ACTION ITEM.
First find the line with "Record EmptyBucketRun := mkEmptyBucketRun" in the entries below, then set down exactly every line through the line with "Definition add_empty_bucket_internal (run", that line included.

# # # # # # #

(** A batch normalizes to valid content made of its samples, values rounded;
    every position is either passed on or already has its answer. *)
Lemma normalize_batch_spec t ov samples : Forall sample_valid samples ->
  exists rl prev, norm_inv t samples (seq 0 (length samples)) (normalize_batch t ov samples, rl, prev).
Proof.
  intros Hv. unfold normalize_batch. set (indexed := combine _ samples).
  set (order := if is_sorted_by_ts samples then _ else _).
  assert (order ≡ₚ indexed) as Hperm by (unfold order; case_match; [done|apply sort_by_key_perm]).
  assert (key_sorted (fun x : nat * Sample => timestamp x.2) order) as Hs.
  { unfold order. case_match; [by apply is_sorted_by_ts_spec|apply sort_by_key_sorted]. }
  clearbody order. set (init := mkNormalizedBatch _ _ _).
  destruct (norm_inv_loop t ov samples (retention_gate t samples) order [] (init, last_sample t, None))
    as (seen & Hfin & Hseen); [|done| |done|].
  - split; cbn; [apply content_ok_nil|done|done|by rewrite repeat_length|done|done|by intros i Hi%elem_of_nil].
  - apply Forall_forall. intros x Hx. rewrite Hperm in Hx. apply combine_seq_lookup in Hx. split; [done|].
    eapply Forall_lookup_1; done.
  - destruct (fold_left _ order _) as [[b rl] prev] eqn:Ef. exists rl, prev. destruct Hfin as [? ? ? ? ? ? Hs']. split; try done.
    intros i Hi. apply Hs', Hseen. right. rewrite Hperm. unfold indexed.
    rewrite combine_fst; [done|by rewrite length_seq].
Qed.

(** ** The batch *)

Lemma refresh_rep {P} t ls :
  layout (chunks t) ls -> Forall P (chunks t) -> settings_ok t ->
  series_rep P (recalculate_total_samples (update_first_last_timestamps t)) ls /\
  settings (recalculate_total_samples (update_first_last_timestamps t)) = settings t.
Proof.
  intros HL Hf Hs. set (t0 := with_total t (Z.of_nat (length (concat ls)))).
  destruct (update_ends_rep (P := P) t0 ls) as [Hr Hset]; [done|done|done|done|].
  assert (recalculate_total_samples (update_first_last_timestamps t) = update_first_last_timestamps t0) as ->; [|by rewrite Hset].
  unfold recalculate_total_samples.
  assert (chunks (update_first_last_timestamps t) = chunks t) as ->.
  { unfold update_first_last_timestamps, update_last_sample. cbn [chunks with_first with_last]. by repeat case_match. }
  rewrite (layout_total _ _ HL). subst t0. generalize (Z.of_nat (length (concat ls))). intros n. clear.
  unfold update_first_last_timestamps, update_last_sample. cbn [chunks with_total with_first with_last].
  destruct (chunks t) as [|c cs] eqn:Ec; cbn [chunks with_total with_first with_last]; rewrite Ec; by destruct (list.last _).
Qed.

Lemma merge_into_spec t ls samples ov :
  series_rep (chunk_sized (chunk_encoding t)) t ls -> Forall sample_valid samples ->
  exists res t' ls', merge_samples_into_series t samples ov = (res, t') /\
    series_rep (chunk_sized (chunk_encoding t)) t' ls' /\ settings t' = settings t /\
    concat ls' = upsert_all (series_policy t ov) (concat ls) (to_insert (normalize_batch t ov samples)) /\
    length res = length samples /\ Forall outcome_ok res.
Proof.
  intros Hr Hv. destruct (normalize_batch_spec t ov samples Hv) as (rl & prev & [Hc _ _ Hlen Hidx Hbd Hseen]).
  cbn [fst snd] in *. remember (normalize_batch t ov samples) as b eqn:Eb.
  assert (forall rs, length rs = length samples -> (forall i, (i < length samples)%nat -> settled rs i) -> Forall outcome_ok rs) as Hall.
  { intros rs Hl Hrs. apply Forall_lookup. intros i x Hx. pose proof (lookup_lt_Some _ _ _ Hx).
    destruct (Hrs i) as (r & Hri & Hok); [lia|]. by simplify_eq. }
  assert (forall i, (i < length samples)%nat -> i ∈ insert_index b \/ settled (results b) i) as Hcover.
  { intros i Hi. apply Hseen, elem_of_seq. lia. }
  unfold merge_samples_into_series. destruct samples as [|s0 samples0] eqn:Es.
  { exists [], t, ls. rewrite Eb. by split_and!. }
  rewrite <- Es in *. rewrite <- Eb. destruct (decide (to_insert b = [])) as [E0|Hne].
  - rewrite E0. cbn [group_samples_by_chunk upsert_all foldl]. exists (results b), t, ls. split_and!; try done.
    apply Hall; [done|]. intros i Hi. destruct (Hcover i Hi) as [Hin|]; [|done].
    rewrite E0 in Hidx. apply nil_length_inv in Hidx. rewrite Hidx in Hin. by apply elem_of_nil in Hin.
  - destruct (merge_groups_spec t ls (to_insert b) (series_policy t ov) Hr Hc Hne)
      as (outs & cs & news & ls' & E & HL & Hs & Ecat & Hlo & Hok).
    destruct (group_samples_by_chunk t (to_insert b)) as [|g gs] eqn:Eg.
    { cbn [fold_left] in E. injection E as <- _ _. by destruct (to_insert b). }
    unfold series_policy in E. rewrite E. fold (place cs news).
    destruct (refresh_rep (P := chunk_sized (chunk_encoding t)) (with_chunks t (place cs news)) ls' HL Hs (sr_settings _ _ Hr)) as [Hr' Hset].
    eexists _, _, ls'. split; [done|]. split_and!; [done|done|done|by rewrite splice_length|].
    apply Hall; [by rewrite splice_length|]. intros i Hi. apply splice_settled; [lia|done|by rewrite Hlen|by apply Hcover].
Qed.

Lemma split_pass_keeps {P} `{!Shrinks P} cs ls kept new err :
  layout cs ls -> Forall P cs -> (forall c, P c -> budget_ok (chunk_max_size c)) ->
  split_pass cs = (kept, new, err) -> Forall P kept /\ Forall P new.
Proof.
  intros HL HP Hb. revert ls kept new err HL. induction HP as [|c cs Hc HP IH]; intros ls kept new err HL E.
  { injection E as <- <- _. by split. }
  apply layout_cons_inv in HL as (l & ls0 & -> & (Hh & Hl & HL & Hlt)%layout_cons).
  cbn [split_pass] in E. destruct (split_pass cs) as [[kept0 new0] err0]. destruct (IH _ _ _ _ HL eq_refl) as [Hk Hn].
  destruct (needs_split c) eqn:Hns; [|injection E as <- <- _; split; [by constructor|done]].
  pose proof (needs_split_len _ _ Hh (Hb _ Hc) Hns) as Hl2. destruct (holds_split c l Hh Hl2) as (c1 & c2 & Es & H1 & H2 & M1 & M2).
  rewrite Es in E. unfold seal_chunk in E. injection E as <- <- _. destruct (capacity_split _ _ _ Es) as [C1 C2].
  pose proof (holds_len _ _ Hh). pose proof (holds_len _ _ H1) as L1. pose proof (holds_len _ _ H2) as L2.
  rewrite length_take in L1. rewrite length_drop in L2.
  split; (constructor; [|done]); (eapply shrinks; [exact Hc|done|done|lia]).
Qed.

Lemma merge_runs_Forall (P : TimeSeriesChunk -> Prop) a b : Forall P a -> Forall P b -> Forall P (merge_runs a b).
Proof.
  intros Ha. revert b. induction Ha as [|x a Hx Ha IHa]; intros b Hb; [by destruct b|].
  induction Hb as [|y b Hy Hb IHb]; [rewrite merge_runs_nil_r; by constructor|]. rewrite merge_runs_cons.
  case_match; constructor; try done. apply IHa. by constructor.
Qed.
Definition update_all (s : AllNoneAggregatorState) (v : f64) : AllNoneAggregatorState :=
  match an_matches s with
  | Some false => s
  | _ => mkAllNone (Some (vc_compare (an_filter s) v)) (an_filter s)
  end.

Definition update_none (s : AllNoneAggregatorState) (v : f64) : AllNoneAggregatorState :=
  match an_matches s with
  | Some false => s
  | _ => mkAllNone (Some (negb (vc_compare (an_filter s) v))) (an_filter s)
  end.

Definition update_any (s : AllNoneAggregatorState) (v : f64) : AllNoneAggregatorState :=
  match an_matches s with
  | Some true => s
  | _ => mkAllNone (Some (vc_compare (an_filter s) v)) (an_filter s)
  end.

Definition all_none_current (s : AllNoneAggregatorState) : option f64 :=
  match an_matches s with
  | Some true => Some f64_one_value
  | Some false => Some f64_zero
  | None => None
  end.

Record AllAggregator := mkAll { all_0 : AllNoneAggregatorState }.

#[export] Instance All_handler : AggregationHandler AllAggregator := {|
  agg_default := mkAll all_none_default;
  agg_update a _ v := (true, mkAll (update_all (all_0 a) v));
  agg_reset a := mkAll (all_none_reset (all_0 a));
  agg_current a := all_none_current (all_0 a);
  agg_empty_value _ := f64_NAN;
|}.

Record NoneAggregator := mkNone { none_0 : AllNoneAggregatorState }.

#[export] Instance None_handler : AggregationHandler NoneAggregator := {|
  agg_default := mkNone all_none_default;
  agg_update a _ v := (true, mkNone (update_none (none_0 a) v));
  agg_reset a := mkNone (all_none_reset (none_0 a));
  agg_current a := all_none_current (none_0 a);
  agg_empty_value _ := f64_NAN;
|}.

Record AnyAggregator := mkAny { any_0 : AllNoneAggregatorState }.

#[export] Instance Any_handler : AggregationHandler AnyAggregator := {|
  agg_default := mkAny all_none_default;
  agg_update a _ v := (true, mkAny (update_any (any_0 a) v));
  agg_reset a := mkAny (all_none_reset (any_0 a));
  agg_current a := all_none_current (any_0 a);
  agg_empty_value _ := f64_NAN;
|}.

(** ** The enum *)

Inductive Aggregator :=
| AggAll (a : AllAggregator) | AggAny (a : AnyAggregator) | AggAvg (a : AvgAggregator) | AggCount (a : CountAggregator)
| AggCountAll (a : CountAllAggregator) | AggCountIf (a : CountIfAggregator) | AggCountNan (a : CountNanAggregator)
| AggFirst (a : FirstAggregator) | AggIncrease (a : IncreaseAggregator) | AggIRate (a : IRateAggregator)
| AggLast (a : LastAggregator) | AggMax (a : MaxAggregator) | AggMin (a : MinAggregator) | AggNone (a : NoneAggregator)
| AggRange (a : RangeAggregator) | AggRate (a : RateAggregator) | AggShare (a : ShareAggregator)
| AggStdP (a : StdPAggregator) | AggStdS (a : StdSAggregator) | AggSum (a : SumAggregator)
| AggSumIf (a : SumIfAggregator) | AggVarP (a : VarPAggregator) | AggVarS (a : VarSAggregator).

# # # # # # #

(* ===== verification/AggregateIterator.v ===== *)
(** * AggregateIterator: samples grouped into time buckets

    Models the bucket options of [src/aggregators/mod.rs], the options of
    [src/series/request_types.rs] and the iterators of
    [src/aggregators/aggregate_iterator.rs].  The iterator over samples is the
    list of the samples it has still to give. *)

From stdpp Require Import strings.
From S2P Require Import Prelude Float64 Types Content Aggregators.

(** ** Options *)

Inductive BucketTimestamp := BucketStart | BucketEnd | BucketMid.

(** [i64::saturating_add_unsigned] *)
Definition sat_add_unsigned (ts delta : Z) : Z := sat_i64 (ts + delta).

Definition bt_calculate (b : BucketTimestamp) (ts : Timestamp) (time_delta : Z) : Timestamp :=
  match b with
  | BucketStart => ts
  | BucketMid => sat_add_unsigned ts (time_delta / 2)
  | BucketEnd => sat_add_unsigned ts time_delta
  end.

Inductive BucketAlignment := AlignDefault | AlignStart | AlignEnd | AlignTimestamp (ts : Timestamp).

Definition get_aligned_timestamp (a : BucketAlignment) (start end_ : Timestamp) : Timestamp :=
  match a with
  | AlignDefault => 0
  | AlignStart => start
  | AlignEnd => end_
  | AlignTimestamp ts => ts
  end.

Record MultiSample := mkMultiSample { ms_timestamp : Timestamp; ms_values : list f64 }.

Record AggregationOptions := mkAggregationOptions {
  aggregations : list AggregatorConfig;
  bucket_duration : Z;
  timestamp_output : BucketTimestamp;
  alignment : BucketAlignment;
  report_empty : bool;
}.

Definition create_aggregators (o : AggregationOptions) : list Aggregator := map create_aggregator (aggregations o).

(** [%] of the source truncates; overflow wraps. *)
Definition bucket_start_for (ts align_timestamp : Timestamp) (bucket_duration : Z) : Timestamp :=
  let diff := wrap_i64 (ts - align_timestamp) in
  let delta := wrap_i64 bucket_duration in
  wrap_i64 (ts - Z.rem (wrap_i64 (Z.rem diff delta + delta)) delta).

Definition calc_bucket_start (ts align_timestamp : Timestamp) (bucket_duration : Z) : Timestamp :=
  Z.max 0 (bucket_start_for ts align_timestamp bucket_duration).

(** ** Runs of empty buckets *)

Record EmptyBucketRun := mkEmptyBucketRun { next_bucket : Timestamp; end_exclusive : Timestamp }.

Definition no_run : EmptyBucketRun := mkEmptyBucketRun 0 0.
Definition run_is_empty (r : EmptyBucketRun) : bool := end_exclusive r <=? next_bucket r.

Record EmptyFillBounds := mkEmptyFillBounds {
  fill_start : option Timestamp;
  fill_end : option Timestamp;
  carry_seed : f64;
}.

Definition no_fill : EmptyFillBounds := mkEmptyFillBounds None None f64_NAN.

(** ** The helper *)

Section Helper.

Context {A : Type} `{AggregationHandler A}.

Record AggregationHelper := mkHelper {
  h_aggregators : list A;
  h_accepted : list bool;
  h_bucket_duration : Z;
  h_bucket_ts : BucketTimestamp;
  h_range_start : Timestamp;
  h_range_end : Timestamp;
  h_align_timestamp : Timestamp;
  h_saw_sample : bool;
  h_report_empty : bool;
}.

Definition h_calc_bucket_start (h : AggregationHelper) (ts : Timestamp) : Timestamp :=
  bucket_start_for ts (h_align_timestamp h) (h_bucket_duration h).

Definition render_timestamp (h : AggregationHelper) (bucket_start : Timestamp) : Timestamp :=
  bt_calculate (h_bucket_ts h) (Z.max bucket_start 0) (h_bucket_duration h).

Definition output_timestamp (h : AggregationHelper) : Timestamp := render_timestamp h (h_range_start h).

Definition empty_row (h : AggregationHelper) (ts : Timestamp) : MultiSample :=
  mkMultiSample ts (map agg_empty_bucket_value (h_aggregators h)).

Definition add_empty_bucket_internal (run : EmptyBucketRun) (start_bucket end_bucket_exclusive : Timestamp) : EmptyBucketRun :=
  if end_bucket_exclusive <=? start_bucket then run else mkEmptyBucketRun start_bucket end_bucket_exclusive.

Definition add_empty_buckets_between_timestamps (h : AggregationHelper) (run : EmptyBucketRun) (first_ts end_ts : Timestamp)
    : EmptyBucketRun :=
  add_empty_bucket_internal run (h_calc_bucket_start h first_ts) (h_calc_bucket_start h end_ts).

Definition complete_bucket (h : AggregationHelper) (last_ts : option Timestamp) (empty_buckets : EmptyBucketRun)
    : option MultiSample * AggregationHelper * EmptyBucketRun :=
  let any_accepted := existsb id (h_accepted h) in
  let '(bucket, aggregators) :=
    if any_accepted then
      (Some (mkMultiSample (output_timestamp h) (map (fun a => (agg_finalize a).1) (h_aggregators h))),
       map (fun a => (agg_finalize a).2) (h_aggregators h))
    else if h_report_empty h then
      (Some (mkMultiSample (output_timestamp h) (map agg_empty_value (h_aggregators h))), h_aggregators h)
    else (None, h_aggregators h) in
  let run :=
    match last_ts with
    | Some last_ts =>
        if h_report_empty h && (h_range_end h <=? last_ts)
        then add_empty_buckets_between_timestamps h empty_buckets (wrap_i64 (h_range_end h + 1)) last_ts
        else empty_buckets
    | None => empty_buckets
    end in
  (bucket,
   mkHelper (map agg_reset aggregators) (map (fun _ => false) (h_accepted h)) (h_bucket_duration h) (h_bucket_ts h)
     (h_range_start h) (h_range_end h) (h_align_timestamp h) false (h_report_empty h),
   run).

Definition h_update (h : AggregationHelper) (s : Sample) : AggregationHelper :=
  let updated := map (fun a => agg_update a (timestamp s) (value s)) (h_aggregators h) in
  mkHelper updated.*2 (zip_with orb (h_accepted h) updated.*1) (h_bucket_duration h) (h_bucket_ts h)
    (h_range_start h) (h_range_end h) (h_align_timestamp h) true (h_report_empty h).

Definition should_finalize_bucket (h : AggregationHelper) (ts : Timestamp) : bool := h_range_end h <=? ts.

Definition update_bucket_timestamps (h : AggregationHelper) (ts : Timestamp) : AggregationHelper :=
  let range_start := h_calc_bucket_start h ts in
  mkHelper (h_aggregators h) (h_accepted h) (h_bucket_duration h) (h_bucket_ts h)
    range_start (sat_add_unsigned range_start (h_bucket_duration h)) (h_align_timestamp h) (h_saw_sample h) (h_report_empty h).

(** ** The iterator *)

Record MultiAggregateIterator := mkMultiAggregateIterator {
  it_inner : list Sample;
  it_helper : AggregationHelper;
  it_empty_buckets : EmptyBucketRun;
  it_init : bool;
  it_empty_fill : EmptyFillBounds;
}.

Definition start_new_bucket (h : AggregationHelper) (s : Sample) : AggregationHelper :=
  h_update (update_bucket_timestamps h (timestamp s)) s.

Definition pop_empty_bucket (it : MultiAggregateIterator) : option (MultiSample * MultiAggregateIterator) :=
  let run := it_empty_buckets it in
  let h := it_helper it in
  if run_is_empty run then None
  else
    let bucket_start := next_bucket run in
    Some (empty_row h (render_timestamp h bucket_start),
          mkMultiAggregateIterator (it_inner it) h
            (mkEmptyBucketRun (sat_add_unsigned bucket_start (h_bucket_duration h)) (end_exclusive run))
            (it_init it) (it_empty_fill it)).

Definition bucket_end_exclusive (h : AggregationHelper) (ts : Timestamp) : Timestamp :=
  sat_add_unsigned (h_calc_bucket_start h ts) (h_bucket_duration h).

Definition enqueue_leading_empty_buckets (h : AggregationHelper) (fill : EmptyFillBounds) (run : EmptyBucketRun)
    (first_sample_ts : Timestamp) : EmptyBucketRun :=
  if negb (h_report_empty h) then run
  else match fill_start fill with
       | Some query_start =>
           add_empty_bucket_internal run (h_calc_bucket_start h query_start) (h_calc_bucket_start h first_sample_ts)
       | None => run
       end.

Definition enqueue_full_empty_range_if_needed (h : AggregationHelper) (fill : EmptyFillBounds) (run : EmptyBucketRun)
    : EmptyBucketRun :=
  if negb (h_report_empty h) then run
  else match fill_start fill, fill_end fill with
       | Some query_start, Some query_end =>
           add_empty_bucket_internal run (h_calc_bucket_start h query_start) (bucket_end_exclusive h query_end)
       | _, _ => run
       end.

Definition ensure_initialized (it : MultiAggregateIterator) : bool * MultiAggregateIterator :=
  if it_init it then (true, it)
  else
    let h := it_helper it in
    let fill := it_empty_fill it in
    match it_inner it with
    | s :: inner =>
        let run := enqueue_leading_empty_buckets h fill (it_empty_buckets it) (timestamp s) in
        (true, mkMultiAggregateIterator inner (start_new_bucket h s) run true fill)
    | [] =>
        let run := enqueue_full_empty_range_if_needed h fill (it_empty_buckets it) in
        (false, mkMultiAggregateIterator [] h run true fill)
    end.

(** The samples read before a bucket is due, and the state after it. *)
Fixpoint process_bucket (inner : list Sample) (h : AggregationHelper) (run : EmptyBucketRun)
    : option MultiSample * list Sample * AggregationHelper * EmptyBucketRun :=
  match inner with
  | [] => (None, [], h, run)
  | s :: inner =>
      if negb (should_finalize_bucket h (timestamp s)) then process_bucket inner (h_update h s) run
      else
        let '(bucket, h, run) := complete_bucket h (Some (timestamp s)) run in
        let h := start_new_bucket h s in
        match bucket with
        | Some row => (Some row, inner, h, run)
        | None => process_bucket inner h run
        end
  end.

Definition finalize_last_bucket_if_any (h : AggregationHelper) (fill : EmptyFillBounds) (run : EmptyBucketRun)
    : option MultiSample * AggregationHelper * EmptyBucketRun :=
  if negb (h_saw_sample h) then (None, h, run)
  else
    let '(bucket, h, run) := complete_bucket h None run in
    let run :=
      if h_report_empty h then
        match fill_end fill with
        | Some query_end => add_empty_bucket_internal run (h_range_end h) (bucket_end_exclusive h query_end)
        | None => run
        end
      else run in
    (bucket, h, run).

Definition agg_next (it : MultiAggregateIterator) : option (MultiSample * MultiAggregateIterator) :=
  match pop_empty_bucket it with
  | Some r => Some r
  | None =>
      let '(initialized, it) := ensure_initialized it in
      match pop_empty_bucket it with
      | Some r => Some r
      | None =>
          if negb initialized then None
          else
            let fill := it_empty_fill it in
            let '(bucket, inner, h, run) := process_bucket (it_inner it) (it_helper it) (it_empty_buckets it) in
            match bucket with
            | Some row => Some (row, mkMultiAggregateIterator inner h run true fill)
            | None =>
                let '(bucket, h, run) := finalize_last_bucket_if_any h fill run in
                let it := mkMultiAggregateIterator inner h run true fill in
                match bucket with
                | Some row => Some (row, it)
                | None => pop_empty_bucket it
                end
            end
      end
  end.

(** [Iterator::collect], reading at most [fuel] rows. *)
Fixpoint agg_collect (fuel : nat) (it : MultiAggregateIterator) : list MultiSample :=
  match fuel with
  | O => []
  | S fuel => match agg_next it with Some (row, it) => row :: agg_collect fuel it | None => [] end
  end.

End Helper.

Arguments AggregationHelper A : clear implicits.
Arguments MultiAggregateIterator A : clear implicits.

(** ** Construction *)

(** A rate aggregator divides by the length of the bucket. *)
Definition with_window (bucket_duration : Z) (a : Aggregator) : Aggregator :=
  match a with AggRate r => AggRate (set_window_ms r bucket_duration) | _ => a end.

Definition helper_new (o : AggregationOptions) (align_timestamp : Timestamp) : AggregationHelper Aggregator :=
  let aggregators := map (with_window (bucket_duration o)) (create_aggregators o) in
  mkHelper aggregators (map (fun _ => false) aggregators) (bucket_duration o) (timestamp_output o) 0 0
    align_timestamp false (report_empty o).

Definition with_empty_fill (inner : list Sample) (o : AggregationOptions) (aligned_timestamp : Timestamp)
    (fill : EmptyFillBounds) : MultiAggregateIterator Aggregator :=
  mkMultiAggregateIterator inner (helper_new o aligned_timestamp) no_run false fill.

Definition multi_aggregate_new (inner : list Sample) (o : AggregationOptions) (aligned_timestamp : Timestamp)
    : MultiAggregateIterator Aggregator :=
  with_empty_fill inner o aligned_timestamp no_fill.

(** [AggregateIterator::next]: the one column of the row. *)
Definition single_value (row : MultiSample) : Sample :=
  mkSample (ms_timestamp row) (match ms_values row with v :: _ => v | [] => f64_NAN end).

# # # # # # #

FINISHED EXERCISE.
Record EmptyBucketRun := mkEmptyBucketRun { next_bucket : Timestamp; end_exclusive : Timestamp }.

Definition no_run : EmptyBucketRun := mkEmptyBucketRun 0 0.
Definition run_is_empty (r : EmptyBucketRun) : bool := end_exclusive r <=? next_bucket r.

Record EmptyFillBounds := mkEmptyFillBounds {
  fill_start : option Timestamp;
  fill_end : option Timestamp;
  carry_seed : f64;
}.

Definition no_fill : EmptyFillBounds := mkEmptyFillBounds None None f64_NAN.

(** ** The helper *)

Section Helper.

Context {A : Type} `{AggregationHandler A}.

Record AggregationHelper := mkHelper {
  h_aggregators : list A;
  h_accepted : list bool;
  h_bucket_duration : Z;
  h_bucket_ts : BucketTimestamp;
  h_range_start : Timestamp;
  h_range_end : Timestamp;
  h_align_timestamp : Timestamp;
  h_saw_sample : bool;
  h_report_empty : bool;
}.

Definition h_calc_bucket_start (h : AggregationHelper) (ts : Timestamp) : Timestamp :=
  bucket_start_for ts (h_align_timestamp h) (h_bucket_duration h).

Definition render_timestamp (h : AggregationHelper) (bucket_start : Timestamp) : Timestamp :=
  bt_calculate (h_bucket_ts h) (Z.max bucket_start 0) (h_bucket_duration h).

Definition output_timestamp (h : AggregationHelper) : Timestamp := render_timestamp h (h_range_start h).

Definition empty_row (h : AggregationHelper) (ts : Timestamp) : MultiSample :=
  mkMultiSample ts (map agg_empty_bucket_value (h_aggregators h)).

Definition add_empty_bucket_internal (run : EmptyBucketRun) (start_bucket end_bucket_exclusive : Timestamp) : EmptyBucketRun :=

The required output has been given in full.